Presidente do PT diz que respeita censura de Kassio a pesquisa Atlas: 'deve ter fundamento'

Por CAIO SPECHOTO

BRASÍLIA, DF (FOLHAPRESS) - O presidente do PT, Edinho Silva, disse nesta terça-feira (9) que o partido respeita a decisão do presidente do TSE (Tribunal Superior Eleitoral), Kassio Nunes Marques, de censurar pesquisa Atlas que mostrou queda de intenção de voto em Flávio Bolsonaro (PL).

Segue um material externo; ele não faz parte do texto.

Lemma insert_nested_step kv part part' rest' v :
  insert_nested (PDict kv) (part :: part' :: rest') v
  = (let kv := if dict_has part kv then kv else dict_set part (PDict []) kv in
     match dict_get part kv with
     | Some sub =>
       sub ← insert_nested sub (part' :: rest') v;
       Ok (PDict (dict_set part sub kv))
     | None => Ok (PDict kv)
     end).
Proof. reflexivity. Qed.

Lemma insert_nested_raise rest : forall curr v e,
  insert_nested curr rest v = Raise e -> e = TypeError.
Proof.
  induction rest as [|part rest IH]; intros curr v e; [discriminate|].
  destruct rest as [|part' rest'].
  - destruct curr; cbn; congruence.
  - destruct curr as [| | | | | |kv]; try (cbn; congruence).
    rewrite insert_nested_step. cbv zeta.
    destruct (dict_get part _) as [sub|]; [|discriminate].
    destruct (insert_nested sub (part' :: rest') v) as [x|e'] eqn:E; cbn.
    + discriminate.
    + intros [= <-]. eapply IH, E.
Qed.

Lemma group_entry_raise acc item e :
  group_entry acc item = Raise e -> e = TypeError.
Proof.
  destruct acc as [dirs files], item as [file_path blob_hash]. unfold group_entry.
  destruct (split "/" file_path) as [|p0 [|p1 rest]]; try discriminate.
  destruct (dict_get p0 _) as [curr|]; [|discriminate].
  destruct (insert_nested curr (p1 :: rest) blob_hash) as [x|e'] eqn:E; cbn.
  - discriminate.
  - intros [= <-]. eapply insert_nested_raise, E.
Qed.

Lemma root_entry_raise acc key e :
  root_entry acc key = Raise e -> e = ValueError.
Proof.
  unfold root_entry, unpack2. destruct (py_len key =? 2)%nat; cbn.
  - destruct (str_split_at 1 key). discriminate.
  - congruence.
Qed.

Lemma create_tree_recursive_raises v st :
  create_tree_recursive v st = Raise TypeError.
Proof. destruct v; reflexivity. Qed.

(** [create_tree_from_index] returns for no repository: every path through
    it ends in a call [Tree()], unless an earlier statement raises. *)
Lemma create_tree_from_index_raises st :
  create_tree_from_index st = Raise TypeError \/
  create_tree_from_index st = Raise ValueError \/
  create_tree_from_index st = Raise AttributeError.
Proof.
  unfold create_tree_from_index.
  destruct (negb (truthy (load_index st))); [left; reflexivity|].
  destruct (py_items (load_index st)) as [items|e] eqn:Eitems; cbn.
  2:{ right; right. destruct (load_index st); try discriminate;
      injection Eitems as <-; reflexivity. }
  unfold group_index.
  destruct (for_each group_entry ([], []) items) as [[dirs files]|e] eqn:Eg; cbn.
  2:{ left. f_equal.
      exact (for_each_raise (fun e => e = TypeError) _ _ group_entry_raise _ _ Eg). }
  destruct (for_each root_entry files (map fst dirs)) as [root|e] eqn:Er; cbn.
  2:{ right; left. f_equal.
      exact (for_each_raise (fun e => e = ValueError) _ _ root_entry_raise _ _ Er). }
  left. reflexivity.
Qed.

(** C1: with the index [{"a.txt": d1, "dir/b.txt": d2}],
    [create_tree_from_index] returns no digest: [for dir_name, dir_contents in dirs] unpacks the key ["dir"],
    three characters, into two names and raises [ValueError]. *)
Theorem create_tree_from_index_two_entries (st : repo) (d1 d2 : string) :
  load_index st = index_dict [("a.txt", d1); ("dir/b.txt", d2)] ->
  create_tree_from_index st = Raise ValueError.
Proof. intros Hidx. unfold create_tree_from_index. rewrite Hidx. reflexivity. Qed.

(** C3: with an empty index, [create_tree_from_index] stores nothing and
    returns no digest: [Tree()] lacks the argument [entries] and raises
    [TypeError]. *)
Theorem create_tree_from_index_empty (st : repo) :
  load_index st = PDict [] ->
  create_tree_from_index st = Raise TypeError.
Proof. intros Hidx. unfold create_tree_from_index. rewrite Hidx. reflexivity. Qed.

Lemma insert_nested_fresh rest v :
  rest <> [] ->
  exists x, insert_nested (PDict []) rest v = Ok x /\ nested_get x rest = Some v.
Proof.
  induction rest as [|part rest IH]; intros Hne; [congruence|].
  destruct rest as [|part' rest'].
  - eexists. split; [reflexivity|]. cbn. rewrite String.eqb_refl. reflexivity.
  - destruct IH as (x & Hx & Hget); [discriminate|].
    exists (PDict [(part, x)]). rewrite insert_nested_step.
    cbv zeta. cbn [dict_has dict_get dict_set].
    rewrite String.eqb_refl, Hx. cbn [mbind result_bind dict_set].
    split; [reflexivity|].
    cbn [nested_get dict_get]. rewrite String.eqb_refl. exact Hget.
Qed.

Lemma dict_get_set {V} k (v : V) kv : dict_get k (dict_set k v kv) = Some v.
Proof.
  induction kv as [|[k' v'] kv IH]; simpl.
  - rewrite String.eqb_refl. reflexivity.
  - destruct (String.eqb k' k) eqn:E; simpl; rewrite E; [reflexivity|exact IH].
Qed.

Lemma dict_get_ensured k kv :
  dict_get k (if dict_has k kv then kv else dict_set k (PDict []) kv) <> None.
Proof.
  unfold dict_has. destruct (dict_get k kv) eqn:E.
  - rewrite E. discriminate.
  - rewrite dict_get_set. discriminate.
Qed.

"Se ele tomou essa decisão, deve ter fundamento. Nós respeitamos decisão do Poder Judiciário", disse Edinho.

Nunes Marques determinou que a pesquisa seja retirada do ar, atendendo parcialmente a um pedido da pré-campanha de Flávio, segundo a qual o questionário do levantamento teria sido "estruturado de forma a induzir gravemente uma percepção negativa" sobre o senador após a revelação do caso da troca de mensagens dele com o então dono do Banco Master, Daniel Vorcaro, para financiamento do filme "Dark Horse", sobre o ex-presidente Jair Bolsonaro (PL).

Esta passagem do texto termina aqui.